## Work request
Reproduce the records exactly, beginning with their first line and ending with the line that contains "Lemma lock_inv_outside w", and output nothing more.

Data items
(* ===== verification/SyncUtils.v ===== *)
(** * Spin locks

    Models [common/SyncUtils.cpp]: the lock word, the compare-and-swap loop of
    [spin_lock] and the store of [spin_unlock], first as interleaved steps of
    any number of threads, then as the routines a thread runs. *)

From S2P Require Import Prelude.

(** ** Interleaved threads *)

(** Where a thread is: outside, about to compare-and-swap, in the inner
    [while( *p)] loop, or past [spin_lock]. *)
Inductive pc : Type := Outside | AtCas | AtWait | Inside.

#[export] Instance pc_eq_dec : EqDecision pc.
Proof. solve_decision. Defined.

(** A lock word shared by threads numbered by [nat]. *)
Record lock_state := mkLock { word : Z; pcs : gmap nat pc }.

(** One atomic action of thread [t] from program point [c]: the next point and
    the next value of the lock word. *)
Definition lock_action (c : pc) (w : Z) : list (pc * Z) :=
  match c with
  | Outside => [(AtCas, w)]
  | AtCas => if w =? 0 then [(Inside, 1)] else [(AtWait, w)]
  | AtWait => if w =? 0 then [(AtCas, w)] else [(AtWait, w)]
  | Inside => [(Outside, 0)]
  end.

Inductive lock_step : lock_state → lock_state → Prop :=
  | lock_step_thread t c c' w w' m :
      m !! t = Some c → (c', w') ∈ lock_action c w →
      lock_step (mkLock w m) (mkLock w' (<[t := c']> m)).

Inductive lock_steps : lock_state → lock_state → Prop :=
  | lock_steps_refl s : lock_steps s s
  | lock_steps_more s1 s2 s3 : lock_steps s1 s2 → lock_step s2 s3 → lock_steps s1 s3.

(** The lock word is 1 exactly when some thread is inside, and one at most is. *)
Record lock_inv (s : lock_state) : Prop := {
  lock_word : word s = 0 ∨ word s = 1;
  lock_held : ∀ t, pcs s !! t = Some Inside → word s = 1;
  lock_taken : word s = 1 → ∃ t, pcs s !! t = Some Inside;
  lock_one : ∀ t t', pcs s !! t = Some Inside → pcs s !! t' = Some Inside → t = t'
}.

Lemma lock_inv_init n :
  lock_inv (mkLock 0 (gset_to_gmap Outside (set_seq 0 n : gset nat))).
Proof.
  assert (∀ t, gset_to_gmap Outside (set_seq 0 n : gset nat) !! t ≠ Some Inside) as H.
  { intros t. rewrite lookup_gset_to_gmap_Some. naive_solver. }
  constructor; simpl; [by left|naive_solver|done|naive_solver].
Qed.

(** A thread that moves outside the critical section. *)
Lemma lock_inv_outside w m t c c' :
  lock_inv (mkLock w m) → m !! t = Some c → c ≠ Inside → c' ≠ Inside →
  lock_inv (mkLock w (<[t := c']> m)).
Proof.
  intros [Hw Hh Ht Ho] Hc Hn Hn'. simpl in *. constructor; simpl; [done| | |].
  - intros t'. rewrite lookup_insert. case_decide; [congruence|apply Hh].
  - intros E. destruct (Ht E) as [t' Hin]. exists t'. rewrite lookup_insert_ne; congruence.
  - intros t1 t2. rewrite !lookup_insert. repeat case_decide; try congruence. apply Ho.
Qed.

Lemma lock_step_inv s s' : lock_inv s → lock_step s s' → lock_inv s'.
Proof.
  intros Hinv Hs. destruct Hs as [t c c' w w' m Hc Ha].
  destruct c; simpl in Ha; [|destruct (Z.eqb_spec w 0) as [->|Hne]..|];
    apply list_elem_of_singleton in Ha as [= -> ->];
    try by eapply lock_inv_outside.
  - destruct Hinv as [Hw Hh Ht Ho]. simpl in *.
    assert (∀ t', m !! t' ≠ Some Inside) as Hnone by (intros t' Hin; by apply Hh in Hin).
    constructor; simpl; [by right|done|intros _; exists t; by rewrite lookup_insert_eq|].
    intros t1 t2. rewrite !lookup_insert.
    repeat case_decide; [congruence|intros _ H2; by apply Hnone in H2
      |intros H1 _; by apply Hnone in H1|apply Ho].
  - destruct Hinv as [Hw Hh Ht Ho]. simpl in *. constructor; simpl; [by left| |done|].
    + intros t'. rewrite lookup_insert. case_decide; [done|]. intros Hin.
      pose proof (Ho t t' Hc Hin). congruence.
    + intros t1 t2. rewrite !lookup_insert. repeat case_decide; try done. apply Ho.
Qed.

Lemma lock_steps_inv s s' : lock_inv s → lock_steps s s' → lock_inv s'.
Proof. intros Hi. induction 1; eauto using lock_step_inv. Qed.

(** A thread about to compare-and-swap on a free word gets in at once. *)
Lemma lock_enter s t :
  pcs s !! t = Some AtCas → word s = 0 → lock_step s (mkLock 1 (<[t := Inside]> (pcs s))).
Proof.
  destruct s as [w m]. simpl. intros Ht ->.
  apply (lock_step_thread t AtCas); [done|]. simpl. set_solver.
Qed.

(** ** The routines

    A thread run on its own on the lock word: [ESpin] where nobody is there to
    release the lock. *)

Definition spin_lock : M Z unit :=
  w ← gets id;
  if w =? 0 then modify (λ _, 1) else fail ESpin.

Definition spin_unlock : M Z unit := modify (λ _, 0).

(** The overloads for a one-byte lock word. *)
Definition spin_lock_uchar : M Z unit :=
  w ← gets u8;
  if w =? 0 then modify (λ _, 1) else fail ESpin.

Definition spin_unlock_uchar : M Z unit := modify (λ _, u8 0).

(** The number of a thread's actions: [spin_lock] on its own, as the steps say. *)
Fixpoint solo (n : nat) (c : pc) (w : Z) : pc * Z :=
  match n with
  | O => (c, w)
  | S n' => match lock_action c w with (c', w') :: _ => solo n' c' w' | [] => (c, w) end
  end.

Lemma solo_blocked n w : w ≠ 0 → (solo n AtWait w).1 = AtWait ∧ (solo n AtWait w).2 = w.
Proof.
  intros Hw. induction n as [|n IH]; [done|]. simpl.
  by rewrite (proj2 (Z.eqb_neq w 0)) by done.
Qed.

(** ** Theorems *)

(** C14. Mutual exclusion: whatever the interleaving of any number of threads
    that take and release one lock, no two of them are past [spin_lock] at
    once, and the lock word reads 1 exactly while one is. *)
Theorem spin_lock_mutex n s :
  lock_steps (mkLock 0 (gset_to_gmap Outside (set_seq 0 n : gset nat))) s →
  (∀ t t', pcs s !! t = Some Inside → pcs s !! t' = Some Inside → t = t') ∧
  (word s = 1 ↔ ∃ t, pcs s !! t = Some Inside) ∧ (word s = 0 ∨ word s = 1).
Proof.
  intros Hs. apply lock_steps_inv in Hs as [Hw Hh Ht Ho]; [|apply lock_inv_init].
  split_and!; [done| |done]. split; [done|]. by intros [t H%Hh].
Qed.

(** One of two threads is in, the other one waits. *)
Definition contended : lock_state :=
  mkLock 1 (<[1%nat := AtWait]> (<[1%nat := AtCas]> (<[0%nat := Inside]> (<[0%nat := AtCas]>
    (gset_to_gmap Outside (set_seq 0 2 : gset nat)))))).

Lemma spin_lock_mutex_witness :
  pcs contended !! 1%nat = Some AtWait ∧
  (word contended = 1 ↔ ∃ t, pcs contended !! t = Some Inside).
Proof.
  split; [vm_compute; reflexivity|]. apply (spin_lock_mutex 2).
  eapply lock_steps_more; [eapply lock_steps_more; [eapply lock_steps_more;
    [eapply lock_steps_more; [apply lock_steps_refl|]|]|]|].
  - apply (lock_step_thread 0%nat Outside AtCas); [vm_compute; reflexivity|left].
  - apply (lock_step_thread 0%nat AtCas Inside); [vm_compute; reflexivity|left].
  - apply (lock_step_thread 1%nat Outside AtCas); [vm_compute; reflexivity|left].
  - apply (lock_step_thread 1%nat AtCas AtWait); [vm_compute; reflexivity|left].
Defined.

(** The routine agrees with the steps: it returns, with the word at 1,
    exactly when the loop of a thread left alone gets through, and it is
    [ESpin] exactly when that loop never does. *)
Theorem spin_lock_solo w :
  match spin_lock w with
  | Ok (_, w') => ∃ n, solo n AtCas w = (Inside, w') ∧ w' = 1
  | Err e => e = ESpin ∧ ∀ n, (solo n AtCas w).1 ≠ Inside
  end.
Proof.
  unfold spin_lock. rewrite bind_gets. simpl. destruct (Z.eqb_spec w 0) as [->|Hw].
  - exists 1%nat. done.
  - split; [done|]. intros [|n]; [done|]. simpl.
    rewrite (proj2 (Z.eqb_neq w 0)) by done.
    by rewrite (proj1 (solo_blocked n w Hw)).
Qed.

## Answer section
(* ===== verification/SyncUtils.v ===== *)
(** * Spin locks

    Models [common/SyncUtils.cpp]: the lock word, the compare-and-swap loop of
    [spin_lock] and the store of [spin_unlock], first as interleaved steps of
    any number of threads, then as the routines a thread runs. *)

From S2P Require Import Prelude.

(** ** Interleaved threads *)

(** Where a thread is: outside, about to compare-and-swap, in the inner
    [while( *p)] loop, or past [spin_lock]. *)
Inductive pc : Type := Outside | AtCas | AtWait | Inside.

#[export] Instance pc_eq_dec : EqDecision pc.
Proof. solve_decision. Defined.

(** A lock word shared by threads numbered by [nat]. *)
Record lock_state := mkLock { word : Z; pcs : gmap nat pc }.

(** One atomic action of thread [t] from program point [c]: the next point and
    the next value of the lock word. *)
Definition lock_action (c : pc) (w : Z) : list (pc * Z) :=
  match c with
  | Outside => [(AtCas, w)]
  | AtCas => if w =? 0 then [(Inside, 1)] else [(AtWait, w)]
  | AtWait => if w =? 0 then [(AtCas, w)] else [(AtWait, w)]
  | Inside => [(Outside, 0)]
  end.

Inductive lock_step : lock_state → lock_state → Prop :=
  | lock_step_thread t c c' w w' m :
      m !! t = Some c → (c', w') ∈ lock_action c w →
      lock_step (mkLock w m) (mkLock w' (<[t := c']> m)).

Inductive lock_steps : lock_state → lock_state → Prop :=
  | lock_steps_refl s : lock_steps s s
  | lock_steps_more s1 s2 s3 : lock_steps s1 s2 → lock_step s2 s3 → lock_steps s1 s3.

(** The lock word is 1 exactly when some thread is inside, and one at most is. *)
Record lock_inv (s : lock_state) : Prop := {
  lock_word : word s = 0 ∨ word s = 1;
  lock_held : ∀ t, pcs s !! t = Some Inside → word s = 1;
  lock_taken : word s = 1 → ∃ t, pcs s !! t = Some Inside;
  lock_one : ∀ t t', pcs s !! t = Some Inside → pcs s !! t' = Some Inside → t = t'
}.

Lemma lock_inv_init n :
  lock_inv (mkLock 0 (gset_to_gmap Outside (set_seq 0 n : gset nat))).
Proof.
  assert (∀ t, gset_to_gmap Outside (set_seq 0 n : gset nat) !! t ≠ Some Inside) as H.
  { intros t. rewrite lookup_gset_to_gmap_Some. naive_solver. }
  constructor; simpl; [by left|naive_solver|done|naive_solver].
Qed.

(** A thread that moves outside the critical section. *)
Lemma lock_inv_outside w m t c c' :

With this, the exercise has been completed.